08/06/2013 07:18 pm ET | Updated Feb 02, 2016

This is a tale of two parties. One personified the best of times, and one... well, one was a disaster without historic precedent. No, it was not the French Revolution; it was the big "Ex-Gay Lobby Day," which was being held 3,000 miles away from the other big event of the week, my son Jason's "I Am 11" birthday party. The organizers of the "Ex-Gay Lobby Day" had promised that their event would be attended by "thousands." We were shooting for no more than 20 at the bounce-house party venue with whom we contracted. End the end, the "ex-gay" event pulled in about 10 people, and ours a whopping 30.

How is it that we were so successful in triple-lapping them? One of our family practices after throwing a party is to sit down and debrief. (I guess I get that from my years in the corporate world.) We figure out what went wrong, what went right, what we want to do again, and what we definitely do not want to repeat. After the poor ex-gays were mind-numbingly humiliated beyond all possible belief in a very public epic fail, my sons and I decided to sit down and write them a letter with some helpful suggestions.

I need to emphasize that this exercise was in no way an excuse to gloat. (OK, well, for me it might have been a little bit about that.) My sons earnestly tried to come up with ways to help this pathetically abandoned group of strangers. Here is our family note of condolence and helpful hints.

Dear Ex-Gay Pride Month event organizers,

We are sorry you had a bad time the other day. We cannot really imagine how embarrassing that was. We invited 50 people to our party on Sunday, and if only 10 of them had shown up, we would have been a little sad. But if we had invited thousands and only 10 had shown up, we would have been really, really sad. We don't like it when people are sad [Dad edit: even if their motives were basically horrible].

We don't want to pretend we know better, but here are ideas we used that are made our party great, and we thought you might like to use them next time [Dad edit: but please don't feel that there needs to be a next time].

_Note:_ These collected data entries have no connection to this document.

Definition RealmAdmission_admits (self : RealmAdmission) (request : AdmissionRequest) : Result AdmissionDecision :=
  match request.(stage) with
  | StageConnected => Ok Allow
  | StageAuthenticated =>
      let? i := ok_or request.(admission_identity)
                  (InvalidConfig "authenticated admission requires identity") in
      if negb (bool_decide ((i.(identity_region_id), i.(identity_realm_id)) ∈ self.(realms))) then
        let? rejection := AdmissionRejection_new "wrong_realm" "this Gateway does not serve the selected realm" None in
        Ok (Deny rejection)
      else Ok Allow
  end.

(** The controller's answer within the timeout, [None] when the timeout comes first. *)
Record AdmissionPolicy : Type := {
  controller : AdmissionRequest -> option (Result AdmissionDecision);
  admission_fail_open : bool;
}.

(** [u64::try_from(duration.as_millis()).unwrap_or(u64::MAX)]. *)
Definition saturating_millis (duration : Z) : Z := Z.min (duration / 1000000) u64_max.

Definition AdmissionPolicy_check (self : AdmissionPolicy) (request : AdmissionRequest) : Result unit :=
  let? _ := AdmissionRequest_validate request in
  match self.(controller) request with
  | Some (Ok Allow) => Ok ()
  | Some (Ok (Deny r)) =>
      Err (AdmissionDenied r.(rejection_code) r.(rejection_reason)
             (match r.(retry_after) with Some d => saturating_millis d | None => 0 end))
  | Some (Err e) => if negb self.(admission_fail_open) then Err e else Ok ()
  | None => if negb self.(admission_fail_open) then Err Timeout else Ok ()
  end.

(** ** Account versions *)

(** The store's answer within the timeout, [None] when the timeout comes first. *)
Record AccountVersionPolicy : Type := {
  current_version : AccountVersionKey -> option (Result (option Z));
  version_fail_open : bool;
  check_interval : Z;
}.

Definition AccountVersionKey_from_identity (i : Identity) : AccountVersionKey :=
  {| CredentialStores.region_id := i.(identity_region_id);
     CredentialStores.realm_id := i.(identity_realm_id);
     CredentialStores.user_id := i.(identity_user_id) |}.

Definition AccountVersionPolicy_check (self : AccountVersionPolicy) (identity : Identity) : Result unit :=
  let? _ := Identity_validate identity in
  match self.(current_version) (AccountVersionKey_from_identity identity) with
  | Some (Ok version) =>
      match version with
      | Some v => if negb (v =? 0) && (v =? identity.(generation)) then Ok () else Err SessionRevoked
      | None => Err SessionRevoked
      end
  | Some (Err e) => if self.(version_fail_open) then Ok () else Err e
  | None => if self.(version_fail_open) then Ok () else Err Timeout
  end.

(** ** Presence configuration: [crates/elura-gateway/src/builder.rs] *)

Record RealmCapacityLimit : Type := { limit_region_id : Z; limit_realm_id : Z; limit_max_sessions : Z }.

Record GatewayOnlineConfig : Type := {
  config_gateway_id : string;
  lease_ttl : Z;
  renew_interval : Z;
  config_duplicate_login : DuplicateLoginMode;
  realm_capacities : list RealmCapacityLimit;
  full_retry_after : Z;
}.

Definition limit_realm (l : RealmCapacityLimit) : Z * Z := (l.(limit_region_id), l.(limit_realm_id)).

(** The [any] over the limits, with the set of realms seen. *)
Fixpoint bad_capacities (seen : gset (Z * Z)) (l : list RealmCapacityLimit) : bool :=
  match l with
  | [] => false
  | limit :: l =>
      (limit.(limit_region_id) =? 0) || (limit.(limit_realm_id) =? 0) || (limit.(limit_max_sessions) =? 0)
      || bool_decide (limit_realm limit ∈ seen) || bad_capacities ({[limit_realm limit]} ∪ seen) l
  end.

Definition GatewayOnlineConfig_validate (self : GatewayOnlineConfig) : Result unit :=
  if trim_is_empty self.(config_gateway_id) || (self.(lease_ttl) =? 0) || (self.(renew_interval) =? 0)
     || (self.(lease_ttl) <=? self.(renew_interval)) || (self.(full_retry_after) =? 0) then
    Err (InvalidConfig "online config requires a Gateway ID, positive retry delay, and 0 < renew interval < TTL")
  else if bad_capacities ∅ self.(realm_capacities) then
    Err (InvalidConfig "realm capacities must be positive and unique")
  else Ok ().

Definition GatewayOnlineConfig_max_sessions (self : GatewayOnlineConfig) (region realm : Z) : option Z :=
  limit_max_sessions <$>
    find (fun l => (l.(limit_region_id) =? region) && (l.(limit_realm_id) =? realm)) self.(realm_capacities).

(** ** Interceptors *)

Record GatewayInterceptContext : Type := {
  context_identity : Identity;
  context_session_id : Z;
  context_remote_ip : IpAddr;
  context_trace_id : string;
  context_ownership : option Assignment;
}.

Record GatewayRequest : Type := { gateway_route : Z; gateway_request_id : Z; gateway_payload : list Z }.

Section interceptors.
Context {W : Type}.

(** What runs behind an interceptor: it changes the world and answers. *)
Definition Next : Type := W -> Result (list Z) * W.
Definition GatewayInterceptor : Type := GatewayInterceptContext -> GatewayRequest -> Next -> Next.

(** [GatewayNext::run], [run_interceptors]. *)
Fixpoint run_interceptors (interceptors : list GatewayInterceptor)
    (dispatch : GatewayInterceptContext -> GatewayRequest -> Next)
    (context : GatewayInterceptContext) (request : GatewayRequest) : Next :=
  match interceptors with
  | interceptor :: remaining =>
      interceptor context request (run_interceptors remaining dispatch context request)
  | [] => dispatch context request
  end.
End interceptors.
Arguments Next W : clear implicits.
Arguments GatewayInterceptor W : clear implicits.

(** ** The connection *)

Record ReconnectTicketResponse : Type := { reconnect_ticket : string; expires_in_seconds : Z }.
Record AuthenticateResponse : Type := {
  response_session_id : Z;
  response_identity : Identity;
  response_reconnect : ReconnectTicketResponse;
}.

(** The JSON of the requests and the responses. *)
Class ClientJson : Type := {
  ticket_request_from_slice : list Z -> result string string;
  authenticate_response_to_vec : AuthenticateResponse -> result string (list Z);
  reconnect_response_to_vec : ReconnectTicketResponse -> result string (list Z);
}.

Section connection.
Context `{!TicketCrypto, !ClientJson} {R : Type} `{!ReplayProtectionStore R}.
(** The directory as it answers at a reading of its clock. *)
Context {D : Type} (Dir : Z -> OnlineDirectory D).
Context {W : Type} (encode_to_vec : SessionControl -> list Z).

Record ConnectionContext : Type := {
  tickets : TicketService;
  online_config : GatewayOnlineConfig;
  admission : option AdmissionPolicy;
  account_versions : option AccountVersionPolicy;
  session_control : option (SessionControlEvent -> Result unit);
  push : option (PushRequest -> Result PushReceipt);
  ownership : option (Z * (Z -> Z -> Z -> Result Assignment));
  interceptors : list (GatewayInterceptor W);
  dispatch : GatewayInterceptContext -> GatewayRequest -> Next W;
}.

(** The tables, the stores, the session, what was sent to other gateways, and the world. *)
Record Node : Type := {
  server : GatewayServer D;
  replay : R;
  client : Session;
  published : list SessionControlEvent;
  forwarded : list PushRequest;
  world : W;
}.

(** The readings of the clocks and the values drawn while one request is handled. *)
Record Readings : Type := {
  at_validate : option Z;
  at_lease : Z;
  at_acquire : Z;
  at_reserve : option Z;
  at_session : Z;
  at_issue : option Z;
  drawn_nonce : list Z;
  drawn_trace_id : string;
}.

Definition with_server (n : Node) (g : GatewayServer D) : Node :=
  {| server := g; replay := n.(replay); client := n.(client); published := n.(published);
     forwarded := n.(forwarded); world := n.(world) |}.

Definition with_directory (g : GatewayServer D) (d : D) : GatewayServer D :=
  {| handles := g.(handles); session_index := g.(session_index); topics := g.(topics); online := Some d |}.

Definition ConnectionContext_check_admission (ctx : ConnectionContext) (request : AdmissionRequest) : Result unit :=
  match ctx.(admission) with Some policy => AdmissionPolicy_check policy request | None => Ok () end.

Definition ConnectionContext_lease (ctx : ConnectionContext) (g : GatewayServer D) (now id : Z) (i : Identity) :
    option SessionLease :=
  match g.(online) with
  | Some _ =>
      Some {| Presence.session_id := id; gateway_id := ctx.(online_config).(config_gateway_id);
              Presence.identity := i; Presence.expires_at := now + ctx.(online_config).(lease_ttl) |}
  | None => None
  end.

Definition ConnectionContext_admit_online (ctx : ConnectionContext) (g : GatewayServer D) (now now' id : Z)
    (i : Identity) : Result (list Z) * GatewayServer D :=
  match g.(online) with
  | None => (Ok [], g)
  | Some d =>
      let maximum :=
        GatewayOnlineConfig_max_sessions ctx.(online_config) i.(identity_region_id) i.(identity_realm_id) in
      let? policy := OnlineAdmissionPolicy_new ctx.(online_config).(config_duplicate_login) maximum else g in
      let? lease := ok_or (ConnectionContext_lease ctx g now id i) Unavailable else g in
      let '(admission, d) := @acquire D (Dir now') d lease policy in
      let g := with_directory g d in
      let? admission := admission else g in
      match admission with
      | Accepted previous => (Ok (option_list previous), g)
      | Duplicate => (Err DuplicateSession, g)
      | RealmFull =>
          (Err (AdmissionDenied "realm_full" "the selected realm is at capacity"
                  (saturating_millis ctx.(online_config).(full_retry_after))), g)
      end
  end.

Definition ConnectionContext_renew_lease (ctx : ConnectionContext) (g : GatewayServer D) (now now' id : Z)
    (i : Identity) : Result unit * GatewayServer D :=
  match g.(online) with
  | None => (Ok (), g)
  | Some d =>
      let? lease := ok_or (ConnectionContext_lease ctx g now id i) Unavailable else g in
      let '(r, d) := @renew D (Dir now') d lease in
      (r, with_directory g d)
  end.

Definition ConnectionContext_remove_online (ctx : ConnectionContext) (g : GatewayServer D) (now id : Z)
    (i : Identity) : GatewayServer D :=
  match g.(online), ConnectionContext_lease ctx g now id i with
  | Some d, Some lease => with_directory g (@unregister D (Dir now) d lease).2
  | _, _ => g
  end.

(** The loop of [kick_previous]: a local session is told, a remote one is told through its gateway. *)
Fixpoint kick_loop (ctx : ConnectionContext) (n : Node) (trace_id : string) (ids : list Z) (i : Identity) : Node :=
  match ids with
  | [] => n
  | id :: ids =>
      let n :=
        match n.(server).(handles) !! id with
        | Some h =>
            with_server n (set_handle n.(server) id (disconnect_handle encode_to_vec h "duplicate_login").2)
        | None =>
            match ctx.(push) with
            | Some _ =>
                {| server := n.(server); replay := n.(replay); client := n.(client); published := n.(published);
                   forwarded := n.(forwarded) ++
                     [{| push_region_id := i.(identity_region_id); push_realm_id := i.(identity_realm_id);
                         push_target := PushDisconnect id; push_route := 0; push_sequence := 0;
                         push_trace_id := trace_id;
                         push_payload := string_bytes "duplicate_login" |}];
                   world := n.(world) |}
            | None => n
            end
        end in
      kick_loop ctx n trace_id ids i
  end.

Definition ConnectionContext_kick_previous (ctx : ConnectionContext) (n : Node) (trace_id : string)
    (ids : list Z) (i : Identity) : Node :=
  if (len ids =? 0)
     || match n.(server).(online) with
        | None => true
        | Some _ => negb (bool_decide (ctx.(online_config).(config_duplicate_login) = KickExisting))
        end then n
  else kick_loop ctx n trace_id ids i.

(** *** Login *)

(** Up to and including [admit_online]: the claims and the sessions the login replaces. *)
Definition login_admit (ctx : ConnectionContext) (rd : Readings) (n : Node) (ticket : string) :
    Result (TicketClaims * list Z) * Node :=
  let? claims := TicketService_validate ctx.(tickets) rd.(at_validate) ticket else n in
  let pending := claims.(identity) in
  let? _ := ConnectionContext_check_admission ctx
              {| stage := StageAuthenticated; admission_remote_ip := n.(client).(remote_ip);
                 admission_identity := Some pending |} else n in
  let? _ := match ctx.(account_versions) with
            | Some policy => AccountVersionPolicy_check policy pending
            | None => Ok ()
            end else n in
  let '(previous, g) :=
    ConnectionContext_admit_online ctx n.(server) rd.(at_lease) rd.(at_acquire) n.(client).(id) pending in
  let n := with_server n g in
  let? previous := previous else n in
  (Ok (claims, previous), n).

(** The ticket is consumed; a failure gives the slot back. *)
Definition login_consume (ctx : ConnectionContext) (rd : Readings) (n : Node) (claims : TicketClaims) :
    Result TicketClaims * Node :=
  let '(consumed, store) := VerifiedTicket_consume claims n.(replay) rd.(at_reserve) in
  let n := {| server := n.(server); replay := store; client := n.(client); published := n.(published);
              forwarded := n.(forwarded); world := n.(world) |} in
  match consumed with
  | Ok claims => (Ok claims, n)
  | Err e =>
      (Err e, with_server n
         (ConnectionContext_remove_online ctx n.(server) rd.(at_lease) n.(client).(id) claims.(identity)))
  end.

1. Have it in a fun place. We had ours in a place with a bunch of bounce houses. You had yours on the steps of a courthouse. Umm, yuck. Ours was fun. Yours was to complain about other people having their civil rights reinforced. Fun vs. complaining. Fun wins.

2. Advertise your event in an exciting way. We did "Jason Turns 11. Come Celebrate!" That sounds happy and implies that everyone will get cake. We saw your invitation. It essentially says, "Come complain about how other people might be happy living their lives [Dad edit: while we suppressed all our own natural instincts and are living with a sense of damaged self-sacrifice]." Not even a taste of cake.

3. We are awesome, and nice, and honest. Our friends really like us, and when we throw a party, they want to show up. No offense, but you are kind of mean and basically come off as crybabies. You are not ranking very high on the awesome meter. People don't want to show up for that.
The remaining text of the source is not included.